The revised agreements became necessary after FERC on Nov. 19, 2015, rejected as premature several agreements among NV Energy and LS Power subsidiaries Great Basin Transmission LLC, Great Basin Transmission South LLC and DesertLink regarding capacity rights, operation and maintenance of the ON Line and granting DesertLink a license to use NV Energy property rights and unused transmission assets in development of the HAE project.
In that order, with FERC Commissioner Cheryl LaFleur issuing a dissenting statement, FERC rejected the agreements because most of the rights within them hinged on DesertLink being selected by the Cal-ISO to develop the HAE project through a competitive solicitation process that had yet to be completed. At the time of the FERC order, DesertLink was competing against other firms looking to build the HAE project, which is an economically driven project to move power between the Harry Allen substation, which is owned by NV Energy, and the Eldorado substation, which is primarily owned by Southern California Edison.
As TransmissionHub reported, LaFleur, in her dissenting statement, asserted that FERC took too harsh of a stance on rejecting commercial agreements and that in doing so, was undermining transmission development.
The uncertainty that was the crux of FERC’s concern has been resolved since the Cal-ISO in January selected DesertLink to develop the HAE project, NV Energy said in the applications with FERC and the PUCN.
In its April 12 application with the PUCN, NV Energy said the amended transmission use and capacity exchange agreement regarding the ON Line is substantially similar to the version the PUCN approved on Oct. 2, 2015.
The 235-mile, 500-kV ON Line, which extends from the Thirtymile substation in White Pine County, Nev., to the Harry Allen substation in Clark County, Nev., began service in 2014 and is jointly owned by NV Energy and Great Basin Transmission South. It is the central leg of a three-phase transmission plan to increase capacity from southern Idaho to the Eldorado substation, NV Energy noted in its filing at FERC. The HAE project is the southern portion of the plan, with a northern portion planned to stretch from the Thirtymile substation at the northern end of the ON Line into southern Idaho, the utility said.
As part of their efforts to redefine their joint development relationship to account for the HAE project, NV Energy and the Great Basin Transmission companies have agreed to re-allocate transmission rights to grant NV Energy more rights that it currently has under existing agreements, NV Energy told FERC.
In its April 8 petition at FERC, NV Energy said the amended agreement is “a much simplified agreement” that departs from some of the complexities of the previous agreements that were rejected.

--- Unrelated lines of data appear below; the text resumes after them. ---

Lemma construct_lookup_rows_of_sorted_users_witness :
  let positives := positives_of (sorted_users 0 [2; 1]) [0; 1; 2]%Z 0 in
  ∃ table counts,
    store small_ready = small_store ++ [Mat table; Vec counts]
    ∧ counts !! 0 = Some (3 - Z.of_nat (length positives))%Z
    ∧ table !! 0
      = Some (filter (λ x, x ∉ positives) (range 3)
              ++ replicate (length positives) uint16_max)
    ∧ length positives ≤ 3.
Proof.
  apply (construct_lookup_rows_of_sorted_users small_world small_ready
           [2; 1] [0; 1; 2]%Z 0);
    [ reflexivity | reflexivity | reflexivity
    | apply (bool_decide_unpack _); vm_compute; exact I
    | simpl; lia | vm_compute; lia
    | apply (bool_decide_unpack _); vm_compute; exact I
    | apply (bool_decide_unpack _); vm_compute; exact I ].
Defined.

(** ** The negatives of a training batch *)

Lemma mask_select_length (us : list Z) (flags : list bool) :
  length us = length flags →
  length (mask_select us flags) = length (filter (λ b, b = true) flags).
Proof.
  revert flags. induction us as [|u us IH]; intros [|[] flags] Hl;
    simpl in Hl; try done.
  - rewrite filter_cons_True by done. cbn [mask_select length]. f_equal.
    apply IH. lia.
  - rewrite filter_cons_False by done. cbn [mask_select]. apply IH. lia.
Qed.

Lemma mask_select_subset (us : list Z) (flags : list bool) (u : Z) :
  u ∈ mask_select us flags → u ∈ us.
Proof.
  revert flags. induction us as [|v us IH]; intros [|[] flags] Hu;
    simpl in Hu; try (by apply elem_of_nil in Hu).
  - apply elem_of_cons in Hu as [->|Hu]; apply elem_of_cons; eauto.
  - apply elem_of_cons. eauto.
Qed.

(** An assignment through a mask, position by position. *)
Lemma mask_fill_lookup (P : Z → Z → Prop) (us : list Z) :
  ∀ (a : list Z) (flags : list bool) (vals : list Z) (j : nat),
    length us = length flags → length a = length flags →
    Forall2 P (mask_select us flags) vals →
    (flags !! j = Some true →
     ∀ u x, us !! j = Some u → mask_fill a flags vals !! j = Some x → P u x)
    ∧ (flags !! j = Some false → mask_fill a flags vals !! j = a !! j).
Proof.
  induction us as [|u us IH]; intros a flags vals j Hlu Hla HP.
  - destruct flags; [|done]. by split.
  - destruct flags as [|b flags]; [done|]. destruct a as [|y a]; [done|].
    simpl in Hlu, Hla. destruct b; simpl in HP |- *.
    + inversion HP as [|? v ? vals' Huv HP']; subst.
      destruct j as [|j]; simpl.
      * split; [|done]. intros _ u' x' [= <-] [= <-]. done.
      * apply (IH a flags vals' j); [lia|lia|done].
    + destruct j as [|j]; simpl.
      * by split.
      * apply (IH a flags vals j); [lia|lia|done].
Qed.

Lemma take_idx_pairs (a b : list Z) (idx us xs : list Z) :
  length a = length b →
  take_idx a idx = Ok us → take_idx b idx = Ok xs →
  ∀ j u x, us !! j = Some u → xs !! j = Some x →
    ∃ k, a !! k = Some u ∧ b !! k = Some x.
Proof.
  intros Hl Hus Hxs j u x Hu Hx.
  apply res_mapM_Forall2 in Hus, Hxs.
  destruct (Forall2_lookup_r _ _ _ _ _ Hus Hu) as (i & Hi & Hgu).
  destruct (Forall2_lookup_r _ _ _ _ _ Hxs Hx) as (i' & Hi' & Hgx).
  rewrite Hi in Hi'. injection Hi' as <-.
  unfold getitem in Hgu, Hgx. rewrite <- Hl in Hgx.
  destruct (norm_index (length a) i) as [k|]; simpl in *; [|done].
  exists k. destruct (a !! k), (b !! k); by simplify_eq.
Qed.

Lemma take_idx_subset (a idx us : list Z) (u : Z) :
  take_idx a idx = Ok us → u ∈ us → u ∈ a.
Proof.
  intros Hus (j & Hj)%list_elem_of_lookup.
  apply res_mapM_Forall2 in Hus.
  destruct (Forall2_lookup_r _ _ _ _ _ Hus Hj) as (i & _ & Hg).
  unfold getitem in Hg.
  destruct (norm_index (length a) i) as [k|]; simpl in *; [|done].
  destruct (a !! k) eqn:Hk; simplify_eq. by eapply list_elem_of_lookup_2.
Qed.

Lemma steady_chunk_world (w1 w : World) (o : list Z) (k : nat) :
  steady w1 w → steady w1 (chunk_world w o k).
Proof.
  intros (?&?&?&?&?&?&?&?&Hs). repeat split; try done.
Qed.

(** X20: in a training batch built after [construct_lookup_variables],
    with the two interaction columns of equal length, every user of the
    user column in [0, num_users) with a slice shorter than [num_items],
    and a generator that draws below each count: an entry with label 1 is
    a (user, item) pair of the interaction columns, and an entry with
    label 0 carries an item in [0, num_items) that is not in the slice
    of the entry's user. *)
Theorem training_batch_negatives_avoid_slice
    (w0 w1 w w' : World) (tpu tpi : list Z) (x : Z) :
  let c := conf (self w0) in
  let ni := _num_items c in
  let ib := index_bounds (_num_users c) tpu in
  store w0 !! _train_pos_users c = Some (Vec tpu) →
  store w0 !! _train_pos_items c = Some (Vec tpi) →
  length tpu = length tpi →
  materialized_construct_lookup_variables w0 = (Ok (), w1) →
  steady w1 w →
  (∀ n i k, (0 < k)%Z → (0 ≤ rand_oracle w n i k < k)%Z) →
  Forall (λ u, (0 ≤ u < _num_users c)%Z
               ∧ length (user_slice ib tpi (Z.to_nat u)) < Z.to_nat ni) tpu →
  _get_training_batch (H := MaterializedDataConstructor) x w = (Ok (), w') →
  ∃ users items_loc items labels,
    _training_queue (self w')
    = _training_queue (self w) ++ [(users, items_loc, labels)]
    ∧ store w' !! items_loc = Some (Vec items)
    ∧ ∀ j u y, users !! j = Some u → items !! j = Some y →
        (labels !! j = Some 0%Z →
         (0 ≤ y < ni)%Z ∧ y ∉ user_slice ib tpi (Z.to_nat u))
        ∧ (labels !! j = Some 1%Z →
           ∃ k, tpu !! k = Some u ∧ tpi !! k = Some y).
Proof.
  intros c ni ib Htpu Htpi Hlen Hcons Hs Hrand Hvalid HH.
  apply get_training_batch_inv in HH
    as (chunk & o & k & tpu' & tpi' & users & negs & gathered & updated
        & _ & Htpu' & Htpi' & Husers & Hg & Hlook & Hupd & ->).
  destruct (construct_lookup_inv w0 w1 tpu tpi Htpu Htpi Hcons)
    as (table & counts & Hw1 & _).
  pose proof Hs as (Hconf & _ & _ & _ & _ & _ & _ & _ & Hext).
  assert (conf (self w) = c) as Hc by (rewrite Hconf, Hw1; done).
  rewrite Hc in Htpu', Htpi', Husers, Hg, Hlook, Hupd |- *.
  assert (store w !! _train_pos_users c = Some (Vec tpu)) as Htpu2.
  { apply Hext. rewrite Hw1. simpl. by apply lookup_app_l_Some. }
  assert (store w !! _train_pos_items c = Some (Vec tpi)) as Htpi2.
  { apply Hext. rewrite Hw1. simpl. by apply lookup_app_l_Some. }
  rewrite Htpu2 in Htpu'. injection Htpu' as <-.
  rewrite Htpi2 in Htpi'. injection Htpi' as <-.
  set (tpc := _train_pos_count c) in *.
  set (flags := negative_flags tpc chunk) in *.
  set (idx := (λ j, np_mod j tpc) <$> chunk) in *.
  apply take_idx_length in Husers as Hul. apply take_idx_length in Hg as Hgl.
  assert (length flags = length chunk) as Hfl
    by (unfold flags, negative_flags; by rewrite length_fmap).
  unfold idx in Hul, Hgl. rewrite length_fmap in Hul, Hgl.
  (* the sampled items *)
  destruct (lookup_sampled w0 w1 (chunk_world w o k) tpu tpi
              (mask_select users flags) Htpu Htpi Hcons
              (steady_chunk_world _ _ o k Hs) Hrand)
    as (negs' & Hlook' & Hneg).
  { apply Forall_forall. intros u Hu. rewrite Forall_forall in Hvalid.
    apply Hvalid. eapply take_idx_subset; [exact Husers|].
    by eapply mask_select_subset. }
  unfold returned in Hlook. rewrite Hlook' in Hlook. simpl in Hlook.
  injection Hlook as ->.
  (* the assignment *)
  unfold mask_assign in Hupd.
  apply res_bind_inv in Hupd as (vs & Hvs & [= <-]).
  apply broadcast_to_inv in Hvs as (_ & _ & Hsame).
  rewrite Hsame in *.
  2:{ rewrite <- (Forall2_length _ _ _ Hneg).
      apply mask_select_length. lia. }
  exists users, (length (store w)), (mask_fill gathered flags negs),
         (labels_of tpc chunk).
  split; [done|]. split.
  { simpl. rewrite list_lookup_insert_eq; [done|].
    rewrite length_app. simpl. lia. }
  intros j u y Hu Hy.
  destruct (mask_fill_lookup _ users gathered flags negs j
              ltac:(lia) ltac:(lia) Hneg) as [Htrue Hfalse].
  unfold labels_of. fold flags. rewrite list_lookup_fmap. split.
  - destruct (flags !! j) as [[]|] eqn:Hf; simpl; try done.
    intros _. by apply (Htrue eq_refl u y).
  - destruct (flags !! j) as [[]|] eqn:Hf; simpl; try done.
    intros _. rewrite (Hfalse eq_refl) in Hy.
    by apply (take_idx_pairs tpu tpi idx users gathered Hlen Husers Hg j).
Qed.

The most important element of the amended agreement for NV Energy and its customers is that it increases the utility’s minimum future transmission rights on the ON Line immediately if the agreement is accepted by FERC, NV Energy said.
While NV Energy currently controls 100% of the ON Line capacity, it can only make available on its open access transmission tariff long-term capacity up to a limit on its future rights over the ON Line under an existing agreement, with that limit being 760 MW, NV Energy said.
The amended agreement, in contrast, provides NV Energy with no less than 900 MW of rights over the ON Line, which it can make available to the market, the utility said.
“In addition to being a significant improvement to the status quo,” the amended agreement represents a change in facts in that the HAE contingency has been resolved and elements from the previous agreements that were rejected by FERC have been removed and replaced with simpler versions that can become effective upon acceptance by FERC, NV Energy said.
The revised agreement “is an amendment to a bilateral transmission development agreement to permit continued transmission development and to adapt to positive changes in regional transmission planning processes,” NV Energy said.
The utility added that it sought rehearing of FERC’s Nov. 19, 2015, order rejecting the previous agreements. If FERC accepts the amended agreement, NV Energy asked FERC to dismiss its rehearing request as moot.
NV Energy and its affiliated utilities, Nevada Power and Sierra Pacific Power, are subsidiaries of Berkshire Hathaway Energy.